Reporting Individuals

    The OGE Form 450 is to be filed by each reporting individual with 
the designated agency ethics official at the executive department or 
agency where he or she is or will be employed. Reporting individuals 
are regular employees whose positions have been designated by their 
agency under 5 CFR 2634.904 as requiring confidential financial 
disclosure in order to help avoid conflicts with their assigned 
responsibilities. Under that section, special Government employees 
(SGEs) are also generally required to file. Agencies may, if 
appropriate under the OGE regulation, exclude certain regular employees 
or SGEs as provided in 5 CFR 2634.905 (Sec.  2634.904(b) of the 
regulation as proposed for revision). Reports are normally required to 
be filed within 30 days of entering a covered position (or earlier if 
required by the agency concerned), and again annually if the employee 
serves for more than 60 days in the position. Most of the persons who 
file this report are current executive branch Government employees at 
the time they complete their report. However, some filers are private 
citizens who are asked by their prospective agencies to file new 
entrant reports prior to entering Government service in order to permit 
advance checking for any potential conflicts of interest and resolution 
thereof by recusal, divestiture, waiver, etc.

Reporting Burden

    Based on OGE's annual agency ethics program questionnaire responses 
for 2002 through 2004, OGE estimates that an average of approximately 
277,215 OGE Form 450 reports will be filed each year for the next three 
years throughout

[[Page 16160]]

the executive branch. This estimate is based on the number of reports 
filed branchwide for 2002 through 2004 (272,755 in 2002, 263,463 in 
2003, and 295,426 in 2004) for a total of 831,644, with that number 
then divided by three and rounded, to give the projected annual average 
of 277,215 reports. Of these reports, OGE estimates that 7.6 percent, 
or some 21,068 per year, will be filed by private citizens. Private 
citizen filers are those potential (incoming) regular employees whose 
positions are designated for confidential disclosure filing as well as 
potential SGEs whose agencies require that they file their new entrant 
reports prior to assuming Government responsibilities.

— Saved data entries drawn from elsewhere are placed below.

Lemma base_inv_new_base ts md w : base_inv (new_base ts md w) = true.
Proof.
  unfold base_inv, new_base, stamp. simpl.
  rewrite py_or_not_none by done.
  destruct (truthy ts) eqn:Hts; [by destruct ts|done].
Qed.

(** The metadata of an event is never [None]: absence is an empty
    dictionary. *)
Lemma metadata_not_none b : base_inv b = true -> is_none (metadata b) = false.
Proof.
  unfold base_inv, metadata. intros [_ H]%andb_true_iff.
  destruct (_metadata b); [by apply negb_true_iff in H|done].
Qed.

Lemma metadata_legacy ts : metadata {| timestamp := ts; _metadata := None |} = PDict [].
Proof. reflexivity. Qed.

Lemma tick_truthy ts w : truthy ts = true -> tick ts w = w.
Proof. unfold tick. by intros ->. Qed.

Lemma stamp_truthy ts w : truthy ts = true -> stamp ts w = ts.
Proof. unfold stamp. by intros ->. Qed.

Lemma tick_fields ts w :
  w_clock (tick ts w) = w_clock w /\ w_uuid (tick ts w) = w_uuid w /\
  w_uuids (tick ts w) = w_uuids w /\
  w_ticks (tick ts w) = (if truthy ts then w_ticks w else S (w_ticks w)).
Proof. unfold tick. by destruct (truthy ts). Qed.

Lemma draw_fields name w :
  w_clock (draw name w) = w_clock w /\ w_uuid (draw name w) = w_uuid w /\
  w_ticks (draw name w) = w_ticks w /\
  w_uuids (draw name w) = (if is_none name then S (w_uuids w) else w_uuids w).
Proof. unfold draw. by destruct (is_none name). Qed.

(** Neither writes to the log. *)
Lemma tick_log ts w : w_log (tick ts w) = w_log w.
Proof. unfold tick. by destruct (truthy ts). Qed.

Lemma draw_log name w : w_log (draw name w) = w_log w.
Proof. unfold draw. by destruct (is_none name). Qed.

Section events_theory.
Context {DT : DateTimeLib}.

Lemma truthy_or_if d v : truthy_or d (if truthy v then v else d) = true.
Proof.
  unfold truthy_or. destruct (truthy v) eqn:Hv; rewrite ?Hv; [done|].
  rewrite bool_decide_eq_true_2 by done. apply orb_true_r.
Qed.

Lemma truthy_or_py_or d v : truthy_or d (py_or v d) = true.
Proof. apply truthy_or_if. Qed.

(** ** The constructors in closed form *)

Lemma super_init_eq mk ts md w :
  super_init mk ts md w = (Ok (mk (new_base ts md w)), tick ts w).
Proof. unfold super_init. by rewrite eff_bind_run, Event_init_eq. Qed.

Lemma UserUttered_init_eq text intent entities pd ts ic mid md w :
  UserUttered_init text intent entities pd ts ic mid md w =
  (Ok (UserUttered text
         (if truthy intent then intent else PDict [])
         (if truthy entities then entities else PList [])
         (Some ic) (Some mid)
         (if truthy pd then pd
          else PDict [("intent", if truthy intent then intent else PDict []);
                      ("entities", if truthy entities then entities else PList []);
                      ("text", text); ("message_id", mid);
                      ("metadata", py_or md (PDict []))])
         (new_base ts md w)), tick ts w).
Proof. unfold UserUttered_init. by rewrite eff_bind_run, Event_init_eq. Qed.

Lemma ReminderScheduled_init_eq a t name kill ts md w :
  ReminderScheduled_init a t name kill ts md w =
  (Ok (ReminderScheduled a t kill (fresh_name name w) (new_base ts md w)),
   tick ts (draw name w)).
Proof.
  unfold ReminderScheduled_init, fresh_name, draw. rewrite eff_bind_run.
  destruct (is_none name); [unfold uuid1_str|rewrite eff_ret_run];
    by rewrite super_init_eq.
Qed.

End events_theory.

(** Rewrite every constructor call to its closed form. *)
Ltac init_eq :=
  unfold BotUttered_init, SlotSet_init, Restarted_init,
    UserUtteranceReverted_init, AllSlotsReset_init, ReminderCancelled_init,
    ActionReverted_init, StoryExported_init, FollowupAction_init,
    ConversationPaused_init, ConversationResumed_init, ActionExecuted_init,
    AgentUttered_init, Form_init, FormValidation_init,
    ActionExecutionRejected_init in *;
  rewrite ?super_init_eq, ?UserUttered_init_eq, ?ReminderScheduled_init_eq in *.

Section constructed_theory.
Context {DT : DateTimeLib}.

(** A constructed event and the world after its construction. *)
Lemma constructed_inv_eq w e w' :
  constructed w e w' ->
  exists ts md name,
    event_base e = new_base ts md w /\ w' = tick ts (draw name w) /\
    event_inv e = true.
Proof.
  destruct 1 as [ts md H|? ? ? pd ts ? ? md H|? ? md ts H|? ? ts md H|ts md H
                |ts md H|ts md H|? ? name ? ts md H|? ts md H|ts md H
                |? ts md H|? ts md H|ts md H|ts md H|? ? ? ts md H|? ? ts md H
                |? ts md H|? ts md H|? ? ? ts md H];
    init_eq; simplify_eq.
  8: { exists ts, md, name. split_and!; [done..|].
       unfold event_inv. simpl. rewrite base_inv_new_base. simpl.
       unfold fresh_name. by destruct name. }
  all: exists ts, md, (PStr ""); (split_and!; [done..|]);
    unfold event_inv; simpl; rewrite base_inv_new_base, ?truthy_or_py_or,
      ?truthy_or_if; simpl; try done.
  by destruct (truthy pd) eqn:Hpd; rewrite ?Hpd.
Qed.

(** ** Every constructed event satisfies the invariant *)

(** C7: every event returned by a constructor of the module satisfies
    the invariant [event_inv]: its timestamp and metadata are not [None],
    the intent, entities and data of messages are truthy or the empty
    default, the parse data of a user message is truthy, and a scheduled
    reminder has a name. *)
Theorem constructed_inv w e w' : constructed w e w' -> event_inv e = true.
Proof. intros (? & ? & ? & _ & _ & H)%constructed_inv_eq. done. Qed.

(** ** What a constructor does to the world *)

(** C24: the timestamp of a constructed event is a truthy value, and
    then [Event.__init__] did not read the clock, or it is the next
    reading of the clock, which was read once. *)
Theorem constructed_timestamp w e w' :
  constructed w e w' ->
  (truthy (timestamp (event_base e)) = true /\ w_ticks w' = w_ticks w) \/
  (timestamp (event_base e) = PFloat (w_clock w (w_ticks w)) /\
   w_ticks w' = S (w_ticks w)).
Proof.
  intros (ts & md & name & -> & -> & _)%constructed_inv_eq.
  destruct (tick_fields ts (draw name w)) as (_ & _ & _ & ->).
  destruct (draw_fields name w) as (_ & _ & -> & _).
  unfold new_base, stamp. simpl.
  destruct (truthy ts) eqn:Hts; [left|right]; done.
Qed.

(** C25: a constructor reads the clock at most once and draws at most
    one identifier; it changes nothing else of its environment, and
    logs nothing. *)
Theorem constructed_world w e w' :
  constructed w e w' ->
  w_clock w' = w_clock w /\ w_uuid w' = w_uuid w /\
  (w_ticks w' = w_ticks w \/ w_ticks w' = S (w_ticks w)) /\
  (w_uuids w' = w_uuids w \/ w_uuids w' = S (w_uuids w)) /\
  w_log w' = w_log w.
Proof.
  intros (ts & md & name & _ & -> & _)%constructed_inv_eq.
  rewrite tick_log, draw_log.
  destruct (tick_fields ts (draw name w)) as (-> & -> & -> & ->).
  destruct (draw_fields name w) as (-> & -> & -> & ->).
  destruct (truthy ts), (is_none name); auto 6.
Qed.

(** C26: two [ReminderScheduled] events constructed without a name,
    one after the other, get different names when the generator of
    identifiers never repeats itself. *)
Theorem unnamed_reminders_distinct a1 t1 k1 ts1 md1 a2 t2 k2 ts2 md2 w e1 w1 e2 w2 :
  Inj (=) (=) (w_uuid w) ->
  ReminderScheduled_init a1 t1 PNone k1 ts1 md1 w = (Ok e1, w1) ->
  ReminderScheduled_init a2 t2 PNone k2 ts2 md2 w1 = (Ok e2, w2) ->
  exists n1 n2 b1 b2,
    e1 = ReminderScheduled a1 t1 k1 n1 b1 /\
    e2 = ReminderScheduled a2 t2 k2 n2 b2 /\ n1 ≠ n2.
Proof.
  intros Hinj. rewrite !ReminderScheduled_init_eq. intros [= <- <-] [= <- _].
  eexists _, _, _, _. split_and!; [done..|]. unfold fresh_name. simpl.
  destruct (tick_fields ts1 (draw PNone w)) as (_ & -> & -> & _). simpl.
  intros [= Heq%Hinj]. lia.
Qed.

No termination 
reports are required for the OGE Form 450.
    Each filing is estimated to take an average of one and one-half 
hours to complete. This yields an annual reporting burden of 31,602 
hours. OGE previously has published an estimate of only 15 hours 
because we were not previously required by OMB to make a branchwide 
estimate, and 15 hours is the applicable regulatory minimum. The 
current burden hours for the form as listed in OGE's paperwork 
inventory therefore account for private citizen filers whose reports 
were filed each year only with OGE itself. In the past, the number of 
private citizens whose reports were filed each year with OGE itself was 
less than 10, but pursuant to the OMB paperwork regulation at 5 CFR 
1320.3(c)(4)(i), the lower limit for this general regulatory-based 
requirement is set at 10 private persons. Thus, OGE reported the 
current annual burden of 15 hours. The proposed estimate of burden 
hours includes private citizen reports filed with departments and 
agencies throughout the executive branch (including OGE).

Consideration of Comments on the Unmodified OGE Form 450

    In this second round paperwork notice, public comment is invited on 
the unmodified OGE Form 450 as set forth in this notice. In accordance 
with the Paperwork Reduction Act of 1995 (44 U.S.C. chapter 35), public 
comments are invited specifically on the need for and practical utility 
of this collection of information, the accuracy of OGE's burden 
estimate, the enhancement of quality, utility and clarity of the 
information collected, and the minimization of burden (including the 
use of information technology). The Office of Government Ethics, in 
consultation with OMB, will consider all comments received, which will 
become a matter of public record.

    Approved: March 27, 2006.
Marilyn L. Glynn,
Acting Director, Office of Government Ethics.